Stored data
%%
(* ===== verification/WorkflowChain.v ===== *)
(** * The chained ledger and the control record, their lemmas

    What the validation of the ledger establishes ([linked]), what the control
    record says of the ledger it was written for ([control_for]), and a
    postcondition logic for the operations on the [world]: [ends m Q E w] says
    that [m], run in [w], ends in [Q] where it returns and in [E] where it
    raises.  The operations on the control keep [control_for]. *)

From S2P Require Import Prelude PyStr Sha256 Regex PyVal PyJson AsciiJson JsSemver NativeObservations WorkflowCapability WorkflowLedger.
Local Open Scope Z_scope.
Local Open Scope py_scope.

Module WorkflowChain.
Import Json Native Workflow WorkflowLedger.

(** ** Postconditions *)

Definition ends {A} (m : M A) (Q : A → world → Prop) (E : world → Prop) (w : world) : Prop :=
  match m w with (Ok a, w') => Q a w' | (Raise _, w') => E w' end.

Lemma ends_ret {A} (a : A) Q E w : Q a w → ends (mret a) Q E w.
Proof. done. Qed.
Lemma ends_bind {A B} (m : M A) (f : A → M B) Q E w : ends m (λ a, ends (f a) Q E) E w → ends (mbind f m) Q E w.
Proof. unfold ends, mbind, M_bind. destruct (m w) as [[a|e] w']; done. Qed.
Lemma ends_mono {A} (m : M A) (Q Q' : A → world → Prop) (E E' : world → Prop) w :
  ends m Q E w → (∀ a w', m w = (Ok a, w') → Q a w' → Q' a w') → (∀ w', E w' → E' w') → ends m Q' E' w.
Proof. unfold ends. intros Hm HQ HE. destruct (m w) as [[a|e] w'] eqn:Hmw; [by apply HQ|by apply HE]. Qed.
Lemma ends_lift {A} (r : result A) (Q : A → world → Prop) (E : world → Prop) w :
  (∀ a, r = Ok a → Q a w) → E w → ends (lift r) Q E w.
Proof. unfold ends, lift. destruct r; [|done]. intros HQ _. by apply HQ. Qed.
Lemma ends_lift_unit (r : result unit) (Q : unit → world → Prop) (E : world → Prop) w :
  (r = Ok tt → Q tt w) → E w → ends (lift r) Q E w.
Proof. intros HQ HE. apply ends_lift; [|done]. intros [] ?. by apply HQ. Qed.
Lemma ends_on_tables {A} (f : tables → result A) (Q : A → world → Prop) (E : world → Prop) w :
  (∀ a, f (db w) = Ok a → Q a w) → E w → ends (on_tables f) Q E w.
Proof. unfold ends, on_tables. destruct (f (db w)); [|done]. intros HQ _. by apply HQ. Qed.

(** Where an operation returned, its parts did. *)
Lemma M_bind_Ok {A B} (m : M A) (f : A → M B) w b w' :
  mbind f m w = (Ok b, w') → ∃ a w1, m w = (Ok a, w1) ∧ f a w1 = (Ok b, w').
Proof. unfold mbind, M_bind. destruct (m w) as [[a|e] w1]; [|done]. eauto. Qed.
Lemma lift_Ok {A} (r : result A) w a w' : lift r w = (Ok a, w') → r = Ok a ∧ w' = w.
Proof. unfold lift. by intros [= -> ->]. Qed.
Lemma on_tables_Ok {A} (f : tables → result A) w a w' : on_tables f w = (Ok a, w') → f (db w) = Ok a ∧ w' = w.
Proof. unfold on_tables. intros [= -> ->]. done. Qed.
Lemma statement_Ok f w u w' : statement f w = (Ok u, w') → ∃ t, f (db w) = Ok t.
Proof. unfold statement. intros (t & w1 & [Ht _]%on_tables_Ok & _)%M_bind_Ok. eauto. Qed.

(** ** The world seen by the credential store *)

(** What does not touch the ledger, the control or its history. *)
Definition quiet {A} (m : M A) : Prop := ∀ w,
  control_text (m w).2 = control_text w ∧ announced (m w).2 = announced w ∧ transitions (db (m w).2) = transitions (db w).

Lemma quiet_ret {A} (a : A) : quiet (mret a).
Proof. done. Qed.
Lemma quiet_lift {A} (r : result A) : quiet (lift r).
Proof. done. Qed.
Lemma quiet_on_tables {A} (f : tables → result A) : quiet (on_tables f).
Proof. done. Qed.
Lemma quiet_bind {A B} (m : M A) (f : A → M B) : quiet m → (∀ a, quiet (f a)) → quiet (mbind f m).
Proof.
  intros Hm Hf w. unfold mbind, M_bind. specialize (Hm w). destruct (m w) as [[a|e] w']; [|done].
  cbn [snd] in Hm. destruct Hm as (<- & <- & <-). apply Hf.
Qed.
Lemma quiet_statement f :
  (∀ t t', f t = Ok t' → transitions t' = transitions t) → quiet (statement f).
Proof.
  intros Hf w. unfold statement, mbind, M_bind, on_tables, set_tables. destruct (f (db w)) as [t|e] eqn:Ht; [|done].
  cbn. by rewrite (Hf _ _ Ht).
Qed.
Create HintDb quiet discriminated.
#[export] Hint Resolve quiet_ret quiet_lift quiet_on_tables quiet_bind quiet_statement : quiet.

Lemma ends_quiet {A} (m : M A) (Q : A → world → Prop) (E : world → Prop) w :
  quiet m →
  (∀ a w', m w = (Ok a, w') → control_text w' = control_text w → announced w' = announced w →
     transitions (db w') = transitions (db w) → Q a w') →
  (∀ w', control_text w' = control_text w → announced w' = announced w → transitions (db w') = transitions (db w) → E w') →
  ends m Q E w.
Proof.
  intros Hm HQ HE. unfold ends. specialize (Hm w). destruct (m w) as [[a|e] w'] eqn:Hmw; cbn [snd] in Hm;
    destruct Hm as (? & ? & ?); [by apply HQ | by apply HE].
Qed.

Section chain.
Context `{PyDecimal}.
Variable float_of : pystr → pyval.

(** ** Linked texts *)

Definition text_of (r : transition_row) : pystr := led_signed_transition_json r.
Definition ledger_texts (t : tables) : list pystr := text_of <$> ledger_rows t.

Definition head_from (previous : pystr) (texts : list pystr) : pystr :=
  match last texts with Some e => transition_text_sha256 e | None => previous end.
Definition head_of (texts : list pystr) : pystr := head_from ZERO_TRANSITION_SHA256 texts.

Definition decodes (e : pystr) (s : SignedAuthorityTransition) : Prop :=
  decode_signed_authority_transition float_of e = Ok s.

(** Each text decodes, is numbered and carries the digest of the one before. *)
Fixpoint linked_from (n : Z) (previous : pystr) (texts : list pystr) : Prop :=
  match texts with
  | [] => True
  | e :: texts =>
      (∃ s, decodes e s ∧ at_sequence (st_transition s) = n ∧ at_previous_transition_sha256 (st_transition s) = previous)
      ∧ linked_from (n + 1) (transition_text_sha256 e) texts
  end.
Definition linked : list pystr → Prop := linked_from 1 ZERO_TRANSITION_SHA256.

Lemma head_from_cons p e l : head_from p (e :: l) = head_from (transition_text_sha256 e) l.
Proof. unfold head_from. rewrite last_cons. by destruct (last l). Qed.
Lemma head_of_snoc l e : head_of (l ++ [e]) = transition_text_sha256 e.
Proof. unfold head_of, head_from. by rewrite last_snoc. Qed.

Lemma linked_from_snoc n p l e :
  linked_from n p (l ++ [e]) ↔
  linked_from n p l ∧ ∃ s, decodes e s ∧ at_sequence (st_transition s) = n + Z.of_nat (length l)
    ∧ at_previous_transition_sha256 (st_transition s) = head_from p l.
Proof.
  revert n p. induction l as [|x l IH]; intros n p; cbn [app linked_from length].
  - unfold head_from. cbn. rewrite Z.add_0_r. naive_solver.
  - rewrite IH, head_from_cons. replace (n + 1 + Z.of_nat (length l)) with (n + Z.of_nat (S (length l))) by lia. tauto.
Qed.
Lemma linked_snoc l e :
  linked (l ++ [e]) ↔
  linked l ∧ ∃ s, decodes e s ∧ at_sequence (st_transition s) = Z.of_nat (length l) + 1
    ∧ at_previous_transition_sha256 (st_transition s) = head_of l.
Proof. unfold linked, head_of. rewrite linked_from_snoc. by rewrite (Z.add_comm 1). Qed.
Lemma linked_decodes n p l e : linked_from n p l → e ∈ l → ∃ s, decodes e s.
Proof.
  revert n p. induction l as [|x l IH]; intros n p Hl He; [by apply elem_of_nil in He|].
  destruct Hl as [(s & Hs & _) Hl]. apply elem_of_cons in He as [->|He]; eauto.
Qed.

(** No two of these texts have the same digest. *)
Definition links_distinct (texts : list pystr) : Prop :=
  ∀ a b, a ∈ texts → b ∈ texts → transition_text_sha256 a = transition_text_sha256 b → a = b.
%%
Assignment - All that belongs in the answer is the lines from the start of the entries above through the line containing "(** ** Postconditions *)", each given exactly.

Response -
(* ===== verification/WorkflowChain.v ===== *)
(** * The chained ledger and the control record, their lemmas

    What the validation of the ledger establishes ([linked]), what the control
    record says of the ledger it was written for ([control_for]), and a
    postcondition logic for the operations on the [world]: [ends m Q E w] says
    that [m], run in [w], ends in [Q] where it returns and in [E] where it
    raises.  The operations on the control keep [control_for]. *)

From S2P Require Import Prelude PyStr Sha256 Regex PyVal PyJson AsciiJson JsSemver NativeObservations WorkflowCapability WorkflowLedger.
Local Open Scope Z_scope.
Local Open Scope py_scope.

Module WorkflowChain.
Import Json Native Workflow WorkflowLedger.

(** ** Postconditions *)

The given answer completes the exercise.